## REQUIRED ACTION
Print all entries below exactly as they appear.

[Opening RECORDS FOR THIS EXERCISE section]

(** * The OCR inference engine of yomihon (ocr_inference.cpp)

    A shallow embedding of [mihon::OcrInference]: the backend compiler
    ([TryCompileWithGpu], [TryCompileWithCpu], [GetOptimalThreadCount]),
    the buffer pool and warmup ([CreateBuffers], [PerformWarmup]), the
    greedy decode loop ([FindMaxLogitToken], [UpdateEmbedding],
    [InferTokens]) and the lifecycle ([Initialize], [Close]).

    C++ [int] and [size_t] values are integers of [Z]; none of the
    arithmetic of the engine leaves the 32-bit range.  The element type
    of the tensors (C++ [float]) is a parameter [T] of the development,
    together with the constants [0.0f], [1.0f] and the comparison
    [operator>]; nothing is assumed about the comparison, so that every
    result holds for IEEE comparisons too (where [x > NaN] is false). *)

From Stdlib Require Import ZArith Lia Bool List Floats.
From Stdlib Require String.
From stdpp Require Import base list.
Import ListNotations.

Local Open Scope Z_scope.

(** ** Model constants (ocr_inference.h) *)

Definition IMAGE_SIZE : Z := 224.
Definition MAX_SEQUENCE_LENGTH : Z := 300.
Definition VOCAB_SIZE : Z := 6144.
Definition HIDDEN_SIZE : Z := 768.
Definition START_TOKEN_ID : Z := 2.
Definition END_TOKEN_ID : Z := 3.
Definition PAD_TOKEN_ID : Z := 0.

(** ** Thread count of the CPU fallback *)

(** [std::min(hw_threads, 4u)] *)
Definition std_min (a b : Z) : Z := if b <? a then b else a.

(** [OcrInference::GetOptimalThreadCount], with the value returned by
    [std::thread::hardware_concurrency()] (an [unsigned int]) as argument. *)
Definition GetOptimalThreadCount (hw_threads : Z) : Z :=
  if hw_threads =? 0 then 2 (* Fallback if detection fails *)
  else std_min hw_threads 4.

(** ** Tensor elements *)

(** What the engine does with a C++ [float]: it writes [0.0f] and [1.0f]
    and compares two logits with [operator>]. *)
Class FloatOps (T : Type) := {
  fzero : T;
  fone : T;
  fgt : T -> T -> bool
}.

(** ** LiteRT and asset objects *)

(** [litert::Environment], known by its handle. *)
Record Environment := { env_id : Z }.

(** [AAsset]: its handle, [AAsset_getLength] in bytes and the content of
    [AAsset_getBuffer] read as an array of [float]. *)
Record AAsset (T : Type) := {
  asset_id : Z;
  asset_length : Z;
  asset_floats : list T
}.
Arguments asset_id {T} _.
Arguments asset_length {T} _.
Arguments asset_floats {T} _.

(** [litert::TensorBuffer]: its handle, the result of [Size()] (an
    [Expected<size_t>], in bytes) and the floats it holds. *)
Record TensorBuffer (T : Type) := {
  buf_id : Z;
  buf_size : option Z;
  buf_data : list T
}.
Arguments buf_id {T} _.
Arguments buf_size {T} _.
Arguments buf_data {T} _.

(** [litert::CompiledModel]: its handle and the results of the queries the
    engine makes on it after compilation. *)
Record CompiledModel (T : Type) := {
  model_id : Z;
  IsFullyAccelerated : option bool;
  CreateInputBuffers : option (list (TensorBuffer T));
  CreateOutputBuffers : option (list (TensorBuffer T))
}.
Arguments model_id {T} _.
Arguments IsFullyAccelerated {T} _.
Arguments CreateInputBuffers {T} _.
Arguments CreateOutputBuffers {T} _.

[Closing RECORDS FOR THIS EXERCISE section]

## COMPLETED EXERCISE
(** * The OCR inference engine of yomihon (ocr_inference.cpp)

    A shallow embedding of [mihon::OcrInference]: the backend compiler
    ([TryCompileWithGpu], [TryCompileWithCpu], [GetOptimalThreadCount]),
    the buffer pool and warmup ([CreateBuffers], [PerformWarmup]), the
    greedy decode loop ([FindMaxLogitToken], [UpdateEmbedding],
    [InferTokens]) and the lifecycle ([Initialize], [Close]).

    C++ [int] and [size_t] values are integers of [Z]; none of the
    arithmetic of the engine leaves the 32-bit range.  The element type
    of the tensors (C++ [float]) is a parameter [T] of the development,
    together with the constants [0.0f], [1.0f] and the comparison
    [operator>]; nothing is assumed about the comparison, so that every
    result holds for IEEE comparisons too (where [x > NaN] is false). *)

From Stdlib Require Import ZArith Lia Bool List Floats.
From Stdlib Require String.
From stdpp Require Import base list.
Import ListNotations.

Local Open Scope Z_scope.

(** ** Model constants (ocr_inference.h) *)

Definition IMAGE_SIZE : Z := 224.
Definition MAX_SEQUENCE_LENGTH : Z := 300.
Definition VOCAB_SIZE : Z := 6144.
Definition HIDDEN_SIZE : Z := 768.
Definition START_TOKEN_ID : Z := 2.
Definition END_TOKEN_ID : Z := 3.
Definition PAD_TOKEN_ID : Z := 0.

(** ** Thread count of the CPU fallback *)

(** [std::min(hw_threads, 4u)] *)
Definition std_min (a b : Z) : Z := if b <? a then b else a.

(** [OcrInference::GetOptimalThreadCount], with the value returned by
    [std::thread::hardware_concurrency()] (an [unsigned int]) as argument. *)
Definition GetOptimalThreadCount (hw_threads : Z) : Z :=
  if hw_threads =? 0 then 2 (* Fallback if detection fails *)
  else std_min hw_threads 4.

(** ** Tensor elements *)

(** What the engine does with a C++ [float]: it writes [0.0f] and [1.0f]
    and compares two logits with [operator>]. *)
Class FloatOps (T : Type) := {
  fzero : T;
  fone : T;
  fgt : T -> T -> bool
}.

(** ** LiteRT and asset objects *)

(** [litert::Environment], known by its handle. *)
Record Environment := { env_id : Z }.

(** [AAsset]: its handle, [AAsset_getLength] in bytes and the content of
    [AAsset_getBuffer] read as an array of [float]. *)
Record AAsset (T : Type) := {
  asset_id : Z;
  asset_length : Z;
  asset_floats : list T
}.
Arguments asset_id {T} _.
Arguments asset_length {T} _.
Arguments asset_floats {T} _.

(** [litert::TensorBuffer]: its handle, the result of [Size()] (an
    [Expected<size_t>], in bytes) and the floats it holds. *)
Record TensorBuffer (T : Type) := {
  buf_id : Z;
  buf_size : option Z;
  buf_data : list T
}.
Arguments buf_id {T} _.
Arguments buf_size {T} _.
Arguments buf_data {T} _.

(** [litert::CompiledModel]: its handle and the results of the queries the
    engine makes on it after compilation. *)
Record CompiledModel (T : Type) := {
  model_id : Z;
  IsFullyAccelerated : option bool;
  CreateInputBuffers : option (list (TensorBuffer T));
  CreateOutputBuffers : option (list (TensorBuffer T))
}.
Arguments model_id {T} _.
Arguments IsFullyAccelerated {T} _.
Arguments CreateInputBuffers {T} _.
Arguments CreateOutputBuffers {T} _.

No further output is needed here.